Часть 42 из 66 В начало
Для доступа к библиотеке пройдите авторизацию
— Ты молодая и очень красивая.
Это не было совсем неправдой. Снежана яркая, стильная.
— Да ладно! Я всю молодость в районной поликлинике просидела. Зарплата копеечная, а больные — одни старики. Надеялась встретить кого-нибудь стоящего, а никого не встретила. Ты работаешь? Или учишься?
— Работаю. В фирме у Павла. Я в Москву приехала учиться, а здесь из родственников только Юлий Семеныч. Вот я с ним и сдружилась.
— А с Павлом? — Снежана остановилась около красного «Форда».
— С Павлом… Нет, Павел мне просто начальник. Да у нас родство совсем дальнее. Как моя мама говорит, седьмая вода на киселе.
— Почему все-таки он с матерью не рос?
Почему-то сейчас любопытство соседки не возмущало. Все женщины любопытны. И Агата тоже.
— Не знаю толком. Майя Семеновна за границей жила. Наверное, они решили, что ребенку лучше учиться в России.
— Обычно считают, что учиться лучше за границей, — справедливо заметила Снежана.
— Это же давно было. Тогда наше образование котировалось.
Юлий Семенович зло фыркал, говоря про современное российское образование. Называл его деградирующим и рассказывал Агате, как много студентов приезжало к нам учиться из-за границы в стародавние советские времена.
— Что же все-таки они будут с квартирой делать?.. Не хочется иметь под боком каких-нибудь наркоманов.
— Не знаю. Павел предлагал мне здесь жить, но я не хочу.
— Почему?
— Не хочу. Денег он с меня не возьмет, а без оплаты… Это словно милостыню брать. Не хочу.
— Ну и правильно, — кивнула Снежана. — Если есть возможность, не надо ни от кого зависеть. Точно не хочешь, чтобы я тебя отвезла? Мне все равно делать нечего. Бросила работать и скучаю целыми днями.
— Спасибо. Прогуляюсь немного.
Снежана села в машину, Агата пошла к метро.
Когда подходила к станции, наплыла одинокая тучка, принялась сыпать редкими каплями. До входа Агата добежала и почти не промокла.
3 июня, пятница
Агата на похороны пришла, и Павла это порадовало. Наверное, стареет, если начал ценить родственные связи.
Похороны прошли уныло и строго. Сначала постояли со свечками под тихий говор священника, потом просто помолчали у гроба.
Потом поехали в ресторан, в котором агент заказал поминки, и всей семьей посидели там.

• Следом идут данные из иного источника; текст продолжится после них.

Lemma instSegs_good ch l : ∀ prev pre, Forall good_seg pre → Forall good_seg l → Forall good_seg (instSegs ch prev pre l).
Proof.
  induction l as [|x l IH]; intros prev pre Hp Hl; cbn [instSegs]; [done|]. apply Forall_cons in Hl as [Hx Hl].
  assert (Hb : good_seg "body") by (by split).
  assert (Hi : ∀ p n, p ∈ ["iter-"; "attempt-"; "item-"] → good_seg (p +:+ Itoa n)) by (intros p n Hpi; by apply good_instance).
  repeat case_match; apply IH; try done; apply Forall_app_2; try done; repeat (apply Forall_cons_2 || apply Forall_nil_2); try done;
    apply Hi; set_solver.
Qed.

(** ** Instances in the context *)

Lemma JoinDot_cons_tail x D : ∃ t, JoinDot (x :: D) = x +:+ t ∧ SplitDot (JoinDot (x :: D)) = SplitDot (x +:+ t) ∧
  (t = "" ∨ ∃ u, t = String "." u).
Proof.
  destruct D as [|y D].
  - exists "". cbn. rewrite sapp_nil_r. split; [done|]. split; [done|by left].
  - exists (String "." (JoinDot (y :: D))). split; [done|]. split; [done|]. right. by eexists.
Qed.

Section context.
Variable (ctx : list string).
Hypothesis Hctx : Forall good_seg ctx.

Семья была небольшая, и все в ней почти ничего не знали друг о друге.
Павел почти ничего не знал о Николае, мало что знал об Агате и еще меньше о собственной жене. Мысль, что он почти ничего не знает о Ксении, появилась словно ниоткуда и при этом больно уколола.

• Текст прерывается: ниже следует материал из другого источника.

Lemma walk_ids_NoDup : NoDup (omap (λ np : Node * string, step_id np.1) walk).
Proof.
  destruct Hids as [HN _]. eapply sublist_NoDup; [exact HN|]. etransitivity; [|exact (WalkNodes_ids _ Hnamed)].
  apply reflexive_eq. unfold walk. generalize (WalkNodes (wfGraph wf) "") as l. induction l as [|[n p] l IH]; [done|].
  cbn. destruct (step_id n); cbn; by rewrite IH.
Qed.

Lemma agent_index a p k : walk !! k = Some (NAgent a, p) → agentsOf wf !! asID a = Some (MkAgentEntry a p (Z.of_nat k)).
Proof.
  intros Hk. destruct (indexAgents_some walk 0 ∅ (asID a)) as [e He]; [right; eexists _, _; split; [by eapply list_elem_of_lookup_2|done]|].
  unfold agentsOf. fold walk. rewrite He. apply indexAgents_spec in He as [He|(j & Hj & Ho & Hi)]; [done|].
  assert (j = k) as -> by (eapply (NoDup_omap_index _ _ walk_ids_NoDup); [exact Hj|exact Hk|cbn; by rewrite Hi|done]).
  rewrite Hk in Hj. destruct e as [t tp o]. cbn in *. injection Hj as <- <-. by rewrite Ho, Z.add_0_l.
Qed.

Lemma agent_found id e : agentsOf wf !! id = Some e → ∃ k, walk !! k = Some (NAgent (aeStep e), aePath e) ∧ aeOrd e = Z.of_nat k ∧ asID (aeStep e) = id.
Proof. intros He. apply indexAgents_spec in He as [He|(j & Hj & Ho & Hi)]; [done|]. exists j. by rewrite Ho, Z.add_0_l. Qed.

Впрочем, кое-что Павел о родственниках знал. Знал, что им всем можно верить.
— Она была верующая? — спросил Павел Николая о матери, когда они вчетвером сидели в ресторане.
Этот вопрос появился в голове под говор священника, но тогда Павел его задать не решился.
— Да, — уверенно кивнул Николай. — Она была верующая.
— А вы? — неожиданно спросила Николая Агата.
Кажется, она тогда впервые открыла рот после того, как со всеми поздоровалась.
— Я — нет.
— На самом деле по-настоящему мало кто верит, — заметила Ксения. — Иногда хочется думать, что веруешь. Это помогает в трудные минуты.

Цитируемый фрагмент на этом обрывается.